Every line in the data below from the one containing "(** What a session" down to the one containing "destruct r as", both included, must be retyped exactly; no other line is to appear.

Dataset entries:
+ + + + +

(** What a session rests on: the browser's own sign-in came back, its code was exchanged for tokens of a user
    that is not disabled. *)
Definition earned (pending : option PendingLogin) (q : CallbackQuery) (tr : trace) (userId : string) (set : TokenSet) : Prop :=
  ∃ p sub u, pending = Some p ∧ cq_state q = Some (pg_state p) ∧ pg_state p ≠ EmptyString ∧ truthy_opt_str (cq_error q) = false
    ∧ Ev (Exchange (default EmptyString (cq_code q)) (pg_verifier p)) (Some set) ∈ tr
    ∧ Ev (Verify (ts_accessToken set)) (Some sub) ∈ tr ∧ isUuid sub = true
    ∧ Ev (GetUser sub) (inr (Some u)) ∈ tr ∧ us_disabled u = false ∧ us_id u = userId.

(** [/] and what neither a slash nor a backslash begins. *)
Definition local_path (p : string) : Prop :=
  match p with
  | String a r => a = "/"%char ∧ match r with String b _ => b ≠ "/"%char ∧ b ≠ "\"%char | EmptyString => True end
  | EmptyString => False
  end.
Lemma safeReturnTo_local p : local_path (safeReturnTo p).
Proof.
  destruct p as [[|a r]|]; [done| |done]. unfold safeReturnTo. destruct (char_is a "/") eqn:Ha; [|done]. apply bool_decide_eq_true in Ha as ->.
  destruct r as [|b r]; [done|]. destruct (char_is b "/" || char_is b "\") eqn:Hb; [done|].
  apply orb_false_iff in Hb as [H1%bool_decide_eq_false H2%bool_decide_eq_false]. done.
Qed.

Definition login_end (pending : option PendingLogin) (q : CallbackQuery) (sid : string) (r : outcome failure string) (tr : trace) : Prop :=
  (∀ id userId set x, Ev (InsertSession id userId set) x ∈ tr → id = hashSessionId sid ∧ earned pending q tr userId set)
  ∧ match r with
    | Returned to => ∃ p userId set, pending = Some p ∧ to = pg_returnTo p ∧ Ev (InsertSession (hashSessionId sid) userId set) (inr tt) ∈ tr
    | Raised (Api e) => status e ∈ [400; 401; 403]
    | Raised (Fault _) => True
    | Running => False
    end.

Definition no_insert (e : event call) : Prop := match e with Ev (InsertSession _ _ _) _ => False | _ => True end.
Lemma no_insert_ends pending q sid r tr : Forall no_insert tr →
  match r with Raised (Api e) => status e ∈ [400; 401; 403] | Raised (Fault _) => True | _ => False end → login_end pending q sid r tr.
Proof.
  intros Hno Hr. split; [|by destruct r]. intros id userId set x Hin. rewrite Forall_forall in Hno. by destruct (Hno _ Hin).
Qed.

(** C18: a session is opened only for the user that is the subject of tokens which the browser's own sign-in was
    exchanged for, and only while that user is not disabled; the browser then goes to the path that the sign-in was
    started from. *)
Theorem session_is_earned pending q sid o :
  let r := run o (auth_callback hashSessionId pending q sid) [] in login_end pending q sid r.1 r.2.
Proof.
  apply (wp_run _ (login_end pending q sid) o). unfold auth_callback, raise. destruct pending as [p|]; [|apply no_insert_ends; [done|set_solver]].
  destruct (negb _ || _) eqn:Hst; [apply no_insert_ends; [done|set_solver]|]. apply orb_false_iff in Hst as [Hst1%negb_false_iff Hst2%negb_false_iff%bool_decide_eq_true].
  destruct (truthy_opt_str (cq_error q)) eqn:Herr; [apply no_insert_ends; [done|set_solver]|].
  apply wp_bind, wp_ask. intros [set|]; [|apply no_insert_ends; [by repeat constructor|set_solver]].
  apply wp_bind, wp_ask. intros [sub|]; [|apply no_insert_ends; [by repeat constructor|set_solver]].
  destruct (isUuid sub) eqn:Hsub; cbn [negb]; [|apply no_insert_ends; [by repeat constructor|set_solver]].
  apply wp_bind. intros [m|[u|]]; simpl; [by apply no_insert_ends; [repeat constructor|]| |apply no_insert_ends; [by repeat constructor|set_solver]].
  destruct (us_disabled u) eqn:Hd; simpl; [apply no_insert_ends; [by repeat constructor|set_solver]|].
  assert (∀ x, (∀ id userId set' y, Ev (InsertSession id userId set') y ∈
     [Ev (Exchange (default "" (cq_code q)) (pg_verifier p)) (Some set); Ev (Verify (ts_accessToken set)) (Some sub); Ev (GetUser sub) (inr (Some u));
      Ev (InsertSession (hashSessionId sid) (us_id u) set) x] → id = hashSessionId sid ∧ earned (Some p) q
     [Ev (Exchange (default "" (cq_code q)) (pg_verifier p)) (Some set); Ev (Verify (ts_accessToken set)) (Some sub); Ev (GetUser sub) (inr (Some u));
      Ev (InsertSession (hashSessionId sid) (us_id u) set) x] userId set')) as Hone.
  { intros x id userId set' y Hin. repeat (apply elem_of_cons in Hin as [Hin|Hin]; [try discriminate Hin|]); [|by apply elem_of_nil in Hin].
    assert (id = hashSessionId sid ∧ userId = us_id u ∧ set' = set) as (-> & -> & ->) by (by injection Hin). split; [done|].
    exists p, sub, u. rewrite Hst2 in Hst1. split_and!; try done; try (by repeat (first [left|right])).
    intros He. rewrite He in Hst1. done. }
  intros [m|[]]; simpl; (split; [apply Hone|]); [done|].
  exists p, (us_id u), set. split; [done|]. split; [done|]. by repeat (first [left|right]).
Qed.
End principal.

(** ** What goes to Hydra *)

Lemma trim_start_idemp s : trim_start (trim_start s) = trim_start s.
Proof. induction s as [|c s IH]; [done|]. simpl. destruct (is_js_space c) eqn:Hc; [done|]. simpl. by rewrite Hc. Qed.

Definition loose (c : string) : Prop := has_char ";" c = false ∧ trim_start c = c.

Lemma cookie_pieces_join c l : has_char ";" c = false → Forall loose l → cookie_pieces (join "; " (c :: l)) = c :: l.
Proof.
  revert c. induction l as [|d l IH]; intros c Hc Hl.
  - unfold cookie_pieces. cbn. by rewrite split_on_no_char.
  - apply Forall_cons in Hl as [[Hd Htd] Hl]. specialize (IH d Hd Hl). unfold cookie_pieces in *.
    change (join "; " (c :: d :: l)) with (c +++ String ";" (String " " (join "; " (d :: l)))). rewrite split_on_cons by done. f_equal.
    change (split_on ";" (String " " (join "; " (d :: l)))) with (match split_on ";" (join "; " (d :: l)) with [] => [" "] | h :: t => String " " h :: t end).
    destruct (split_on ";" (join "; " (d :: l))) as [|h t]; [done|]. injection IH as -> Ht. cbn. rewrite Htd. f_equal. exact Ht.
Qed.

+ + + + +

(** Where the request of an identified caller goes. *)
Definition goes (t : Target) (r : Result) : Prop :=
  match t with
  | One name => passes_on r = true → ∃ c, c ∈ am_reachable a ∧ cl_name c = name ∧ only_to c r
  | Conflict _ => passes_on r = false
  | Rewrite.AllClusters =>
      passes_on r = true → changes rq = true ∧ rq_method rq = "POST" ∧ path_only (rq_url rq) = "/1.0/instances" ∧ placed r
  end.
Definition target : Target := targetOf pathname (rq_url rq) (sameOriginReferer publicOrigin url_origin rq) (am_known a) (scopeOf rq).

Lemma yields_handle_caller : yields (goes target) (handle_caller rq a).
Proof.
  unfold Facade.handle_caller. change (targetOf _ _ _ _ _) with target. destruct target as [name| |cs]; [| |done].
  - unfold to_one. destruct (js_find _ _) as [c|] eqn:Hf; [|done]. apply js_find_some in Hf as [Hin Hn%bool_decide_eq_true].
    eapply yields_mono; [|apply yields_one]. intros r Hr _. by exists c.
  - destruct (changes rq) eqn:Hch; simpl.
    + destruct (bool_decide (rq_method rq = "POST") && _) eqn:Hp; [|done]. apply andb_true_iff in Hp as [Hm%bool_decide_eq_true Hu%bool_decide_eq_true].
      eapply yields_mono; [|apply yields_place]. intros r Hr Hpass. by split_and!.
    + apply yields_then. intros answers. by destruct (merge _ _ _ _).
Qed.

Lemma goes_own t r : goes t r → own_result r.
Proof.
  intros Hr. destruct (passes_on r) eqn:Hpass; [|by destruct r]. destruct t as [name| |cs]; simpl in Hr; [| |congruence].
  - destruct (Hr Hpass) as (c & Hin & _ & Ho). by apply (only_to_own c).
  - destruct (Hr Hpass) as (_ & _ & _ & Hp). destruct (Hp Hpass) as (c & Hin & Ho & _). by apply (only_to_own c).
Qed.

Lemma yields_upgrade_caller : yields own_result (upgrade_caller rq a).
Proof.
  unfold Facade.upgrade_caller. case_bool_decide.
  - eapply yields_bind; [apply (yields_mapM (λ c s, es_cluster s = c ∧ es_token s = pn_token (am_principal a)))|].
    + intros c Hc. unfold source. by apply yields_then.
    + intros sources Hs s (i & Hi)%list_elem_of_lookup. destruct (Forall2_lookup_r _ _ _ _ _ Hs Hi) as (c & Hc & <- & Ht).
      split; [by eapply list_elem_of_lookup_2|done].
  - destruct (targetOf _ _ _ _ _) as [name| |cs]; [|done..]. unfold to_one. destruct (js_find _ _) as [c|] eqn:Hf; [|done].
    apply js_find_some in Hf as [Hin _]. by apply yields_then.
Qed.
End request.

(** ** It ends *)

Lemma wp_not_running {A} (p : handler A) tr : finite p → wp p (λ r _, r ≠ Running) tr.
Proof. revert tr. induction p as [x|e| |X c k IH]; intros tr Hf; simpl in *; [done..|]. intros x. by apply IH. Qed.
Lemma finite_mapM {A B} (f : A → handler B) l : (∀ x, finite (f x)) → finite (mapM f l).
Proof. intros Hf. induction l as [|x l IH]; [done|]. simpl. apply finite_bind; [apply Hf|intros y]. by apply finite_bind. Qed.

+ + + + +

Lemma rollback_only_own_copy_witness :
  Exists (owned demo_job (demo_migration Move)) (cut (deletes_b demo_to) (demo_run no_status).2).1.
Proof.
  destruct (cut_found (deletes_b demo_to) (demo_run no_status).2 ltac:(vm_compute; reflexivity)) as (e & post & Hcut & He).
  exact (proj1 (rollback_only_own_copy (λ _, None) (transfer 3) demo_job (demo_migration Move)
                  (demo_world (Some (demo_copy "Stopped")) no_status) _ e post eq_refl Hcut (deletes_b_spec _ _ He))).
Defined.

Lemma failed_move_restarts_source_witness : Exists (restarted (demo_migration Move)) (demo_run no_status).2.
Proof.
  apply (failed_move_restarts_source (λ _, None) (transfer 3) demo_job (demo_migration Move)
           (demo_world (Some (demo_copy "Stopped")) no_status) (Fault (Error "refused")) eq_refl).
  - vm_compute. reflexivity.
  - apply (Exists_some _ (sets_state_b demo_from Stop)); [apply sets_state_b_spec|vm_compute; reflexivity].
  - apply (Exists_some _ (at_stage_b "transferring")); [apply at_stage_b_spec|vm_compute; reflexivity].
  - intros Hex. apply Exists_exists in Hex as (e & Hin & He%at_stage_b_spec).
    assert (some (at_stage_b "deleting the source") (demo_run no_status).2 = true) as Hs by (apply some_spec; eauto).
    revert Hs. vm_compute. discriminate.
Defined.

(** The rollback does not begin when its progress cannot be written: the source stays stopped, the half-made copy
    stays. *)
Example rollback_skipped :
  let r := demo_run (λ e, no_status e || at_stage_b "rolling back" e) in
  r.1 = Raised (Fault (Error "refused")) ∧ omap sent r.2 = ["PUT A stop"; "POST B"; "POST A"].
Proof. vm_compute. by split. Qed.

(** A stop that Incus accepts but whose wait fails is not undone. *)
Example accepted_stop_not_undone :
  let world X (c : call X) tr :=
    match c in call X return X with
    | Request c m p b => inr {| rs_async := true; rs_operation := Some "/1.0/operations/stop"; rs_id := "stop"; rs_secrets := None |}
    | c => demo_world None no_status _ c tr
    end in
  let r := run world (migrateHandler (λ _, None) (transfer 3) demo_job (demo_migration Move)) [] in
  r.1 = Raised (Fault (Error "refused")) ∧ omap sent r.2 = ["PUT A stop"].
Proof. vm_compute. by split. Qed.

+ + + + +

Task output:
(** What a session rests on: the browser's own sign-in came back, its code was exchanged for tokens of a user
    that is not disabled. *)
Definition earned (pending : option PendingLogin) (q : CallbackQuery) (tr : trace) (userId : string) (set : TokenSet) : Prop :=
  ∃ p sub u, pending = Some p ∧ cq_state q = Some (pg_state p) ∧ pg_state p ≠ EmptyString ∧ truthy_opt_str (cq_error q) = false
    ∧ Ev (Exchange (default EmptyString (cq_code q)) (pg_verifier p)) (Some set) ∈ tr
    ∧ Ev (Verify (ts_accessToken set)) (Some sub) ∈ tr ∧ isUuid sub = true
    ∧ Ev (GetUser sub) (inr (Some u)) ∈ tr ∧ us_disabled u = false ∧ us_id u = userId.

(** [/] and what neither a slash nor a backslash begins. *)
Definition local_path (p : string) : Prop :=
  match p with
  | String a r => a = "/"%char ∧ match r with String b _ => b ≠ "/"%char ∧ b ≠ "\"%char | EmptyString => True end
  | EmptyString => False
  end.
Lemma safeReturnTo_local p : local_path (safeReturnTo p).
Proof.
  destruct p as [[|a r]|]; [done| |done]. unfold safeReturnTo. destruct (char_is a "/") eqn:Ha; [|done]. apply bool_decide_eq_true in Ha as ->.
  destruct r as [|b r]; [done|]. destruct (char_is b "/" || char_is b "\") eqn:Hb; [done|].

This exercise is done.